Work required → Print, exactly as they appear in the listing below, the lines from the line with "right. eexists. reflexivity." to the line with "intros Hne.", with both end lines kept.

· · ·

(** X2. A call that returns an error found no unexpired entry, leaves the
    cache exactly as it was (an expired entry stays, nothing is stored) and
    sent at most one request. *)
Theorem getTimestamps_error_keeps_cache (U : Upstream) (area : string)
  (w w1 : World) (err : string) :
  Cached.getTimestamps U area w = (Err err, w1) ->
  stale w area
  /\ cache w1 = cache w
  /\ (sent w <= sent w1 <= sent w + 1)%nat.
Proof.
  intros Hcall.
  destruct (getTimestamps_cases U area w) as [(e & Hfound & Hbefore)|Hstale].
  - rewrite (getTimestamps_fresh _ _ _ _ Hfound Hbefore) in Hcall. discriminate.
  - split; [exact Hstale|].
    rewrite (getTimestamps_stale _ _ _ Hstale) in Hcall.
    destruct (radarLayers !! area) as [info|] eqn:Harea.
    + pose proof (refreshTimestamps_sends U area info w Harea) as Hsent.
      destruct (refreshTimestamps_cases U area w)
        as [(info' & code & body & text & Harea' & Hreply & Hxml)
           |(err' & w2 & Herr & Hcache & _)].
      * rewrite (refreshTimestamps_ok _ _ _ _ _ _ _ Harea' Hreply Hxml) in Hcall.
        discriminate.
      * rewrite Hcall in Herr, Hsent. injection Herr as _ <-.
        cbn [snd] in Hsent. split; [exact Hcache | lia].
    + rewrite (refreshTimestamps_unknown _ _ _ Harea) in Hcall.
      injection Hcall as _ <-. unfold sent, logged; cbn [cache requests].
      split; [reflexivity | lia].
Qed.

Lemma getTimestamps_cache_after (U : Upstream) (area : string) (w : World) :
  cache (snd (Cached.getTimestamps U area w)) = cache w
  \/ exists e, cache (snd (Cached.getTimestamps U area w)) = <[area := e]> (cache w).
Proof.
  destruct (getTimestamps_cases U area w) as [(e & Hfound & Hbefore)|Hstale].
  - rewrite (getTimestamps_fresh _ _ _ _ Hfound Hbefore). left. reflexivity.
  - rewrite (getTimestamps_stale _ _ _ Hstale).
    destruct (refreshTimestamps_cases U area w)
      as [(info & code & body & text & Harea & Hreply & Hxml)|(err & w2 & Herr & Hcache & _)].
    + rewrite (refreshTimestamps_ok _ _ _ _ _ _ _ Harea Hreply Hxml).
      right. eexists. reflexivity.
    + rewrite Herr. left. exact Hcache.
Qed.

(** X3. A call for one area never changes what is cached for another. *)
Theorem getTimestamps_keeps_other_areas (U : Upstream) (area other : string)
  (w : World) :
  area <> other ->
  cache (snd (Cached.getTimestamps U area w)) !! other = cache w !! other.
Proof.
  intros Hne.
  destruct (getTimestamps_cache_after U area w) as [->|[e ->]];
    [reflexivity | apply lookup_insert_ne, Hne].
Qed.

· · ·

Response to the exercise →
      right. eexists. reflexivity.
    + rewrite Herr. left. exact Hcache.
Qed.

(** X3. A call for one area never changes what is cached for another. *)
Theorem getTimestamps_keeps_other_areas (U : Upstream) (area other : string)
  (w : World) :
  area <> other ->
  cache (snd (Cached.getTimestamps U area w)) !! other = cache w !! other.
Proof.
  intros Hne.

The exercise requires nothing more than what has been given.